Recently in my university lectures I happened to understand the reasons for existence of conservative laws such as law of conservation of momentum, angular momentum, energy and others.
Later, on further discussion and Research, I understood the following point:
Law of conservation of Momentum arises due to homogeneity of space and translation of symmetry of universe.
Can someone please brief out what exactly is "Homogeneity of Space"?
The way I understand it, homogeneity of Space means that the Lagrangian possess translational Invariance i.e. doesn't change when you do a transformation of the type: \begin{equation} \tilde{x}^{i}=x^{i}+\epsilon^{i} \end{equation}
Then from Noether's Theorem, you can derive the following:
\begin{equation} \begin{aligned} 0 &=\delta S \\ &=\sum_{i} \int_{t_{1}}^{t_{2}}\left(\frac{\partial L}{\partial x^{i}} \delta x^{i}+\frac{\partial L}{\partial \dot{x}^{i}} \delta \dot{x}^{i}\right) d t \\ &=\sum_{i} \int_{t_{1}}^{t_{2}}\left(\frac{\partial L}{\partial x^{i}} \delta x^{i}+\frac{d}{d t}\left(\frac{\partial L}{\partial \dot{x}^{i}} \delta x^{i}\right)-\frac{d}{d t}\left(\frac{\partial L}{\partial \dot{x}^{i}}\right) \delta x^{i}\right) d t \\ &=\left.\sum_{i} \frac{\partial L}{\partial \dot{x}^{i}} \varepsilon^{i}\right|_{t_{1}} ^{t_{2}}+\sum_{i} \int_{t_{1}}^{t_{2}}\left(\frac{\partial L}{\partial x^{i}}-\frac{d}{d t}\left(\frac{\partial L}{\partial \dot{x}^{i}}\right)\right) \varepsilon^{i} d t \end{aligned} \end{equation}
Taken that your particle obeys the Euler-Lagrange equation the integral vanishes. Since $t_1,t_2$ and $\epsilon^i$ are all arbitrary we can conclude that:
\begin{equation} \frac{\partial L}{\partial \dot{x}^i}=0 \end{equation}
but that's just the momentum of the particle, therefore momentum is conserved.
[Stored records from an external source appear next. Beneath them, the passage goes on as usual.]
Definition has_roles (info : Payload.Info) : bool :=
  match payload_block KRoles info with Some _ => true | None => false end.


(** Section 4.1 on exhaustiveness, as far as it shows in the type of the
    constructor: the construction goes on. *)
Definition hydrates (info : Payload.Info) (client : Client) : Prop :=
  exists t, new_CommandInteraction info client = inr t.

(** The calls that can give the initial response, and an instance set back
    to the state a fresh one is in *)
Definition initial_call (c : invocation) : bool :=
  match c with
  | Acknowledge _ | Defer _ | CreateMessage _ => true
  | _ => false
  end.

Definition as_unacknowledged (w : world) : world :=
  {| this := with_acknowledged (Some false) (this w); sent := sent w |}.

(** The operation table of section 4.2.  [refused] is the failure column:
    the error a call fails with before anything is sent.  [outbound] is the
    effect column: the one request a call that is not refused hands to the
    client, built from the normalized content. *)
Definition refused (c : invocation) (t : CommandInteraction) : option error :=
  match c with
  | Acknowledge _ | Defer _ =>
      if acknowledged_is true t then Some (Error already_acknowledged) else None
  | CreateMessage content =>
      if acknowledged_is true t then None
      else if neither_text_nor_embeds content then Some (Error no_content_or_embeds)
      else None
  | CreateFollowup _ =>
      if acknowledged_is false t then Some (Error (cannot_acknowledge "createFollowup")) else None
  | DeleteMessage _ =>
      if acknowledged_is false t then Some (Error (cannot_acknowledge "deleteMessage")) else None
  | DeleteOriginalMessage =>
      if acknowledged_is false t then Some (Error (cannot_acknowledge "deleteOriginalMessage")) else None
  | EditMessage _ _ =>
      if acknowledged_is false t then Some (Error (cannot_acknowledge "editMessage")) else None
  | EditOriginalMessage _ =>
      if acknowledged_is false t then Some (Error (cannot_acknowledge "editOriginalMessage")) else None
  | GetOriginalMessage =>
      if acknowledged_is false t then Some (Error (cannot_acknowledge "getOriginalMessage")) else None
  end.

Definition followup_request (t : CommandInteraction) (content : value) : request :=
  executeWebhook (applicationID t) (token t)
    (JS.Object_assign [("wait", VBool true)] (spec_normalize content)).

Definition outbound (c : invocation) (t : CommandInteraction) : request :=
  match c with
  | Acknowledge flags | Defer flags =>
      createInteractionResponse (id t) (token t) DEFERRED_CHANNEL_MESSAGE_WITH_SOURCE
        (VObj [("flags", JS.or flags (VNum 0))])
  | CreateMessage content =>
      if acknowledged_is true t then followup_request t content
      else createInteractionResponse (id t) (token t) CHANNEL_MESSAGE_WITH_SOURCE
             (if JS.is_undefined content then content
              else with_allowed_mentions (_client t) (spec_normalize content))
  | CreateFollowup content => followup_request t content
  | DeleteMessage messageID =>
      deleteWebhookMessage (applicationID t) (token t) messageID
  | DeleteOriginalMessage =>
      deleteWebhookMessage (applicationID t) (token t) (VStr "@original")
  | EditMessage messageID content =>
      editWebhookMessage (applicationID t) (token t) messageID (spec_normalize content)
  | EditOriginalMessage content =>
      editWebhookMessage (applicationID t) (token t) (VStr "@original") (spec_normalize content)
  | GetOriginalMessage =>
      getWebhookMessage (applicationID t) (token t) (VStr "@original")
  end.

(** What the table makes of a call: refused, or sent and settled by the
    platform's answer; a resolved initial response acknowledges the
    instance and resolves to [undefined]. *)
Definition table (c : invocation) (w : world) : (error + value) * world :=
  match refused c (this w) with
  | Some e => (inl e, w)
  | None =>
      let r := outbound c (this w) in
      match answer (_client (this w)) (sent w) r with
      | inl rej => (inl (Rejected rej), {| this := this w; sent := sent w ++ [r] |})
      | inr v =>
          if is_initial_response r then
            (inr VUndefined,
             {| this := with_acknowledged (Some true) (this w); sent := sent w ++ [r] |})
          else (inr v, {| this := this w; sent := sent w ++ [r] |})
      end
  end.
I'm gonna try to also give an intuitive explanation. Let's say you throw a stone off a cliff. Gravity makes each height unique and the motion of the stone will depend on the height of the cliff you chose. If you try to do the same experiment on a nearby cliff with the same height you will get the exact same result as the previous one. Now think of the stone, just like you wouldn't be able to distinguish one cliff from another, the stone can't distinguish nearby horizontal points but it can distinguish nearby vertical points. We know from Newton's equation that if you do the experiment, momentum changes in the vertical direction, the case where nearby points are distinguishable for the stone. Therefore we expect that in the horizontal direction, where nearby points are indistinguishable, momentum is conserved.
According to this website
homogeneous space has the same properties at every point, it is uniform without irregularities
In simpler terms: In a carefully defined system, mechanical energy is conserved if there are no forces which originate from outside of the system and no dissi0pative forces (like friction or collisions) within the system. (The work done by an external force may be included in an energy calculation.) Momentum is conserved in the absence of external forces, and angular momentum is conserved in the absence of external torques.
The easiest way I know to describe this is as follows:
Imagine that you have a cool laboratory in which you can explore the properties of the universe, that is a trailer that you can tow to any location, park, and start doing physics.
What you notice is that the fundamental laws of physics you derive do not depend at all on where you might happen to park the trailer. This means (via Noether's Theorem) that linear momentum is conserved.
Next, you rotate that trailer so it points in various directions in 3-D space and repeat your experiments. You find that the results are the same no matter which way the trailer lab is oriented in 3-D space and again via Noether's Theorem, you discover that angular momentum is conserved.
Finally, you repeat the whole series of experiments in one place and in one direction, and you discover that the results of your experiments do not depend on whether you perform those experiments on a Tuesday or a Thursday. Noether's theorem then tells you that kinetic energy is a conserved quantity.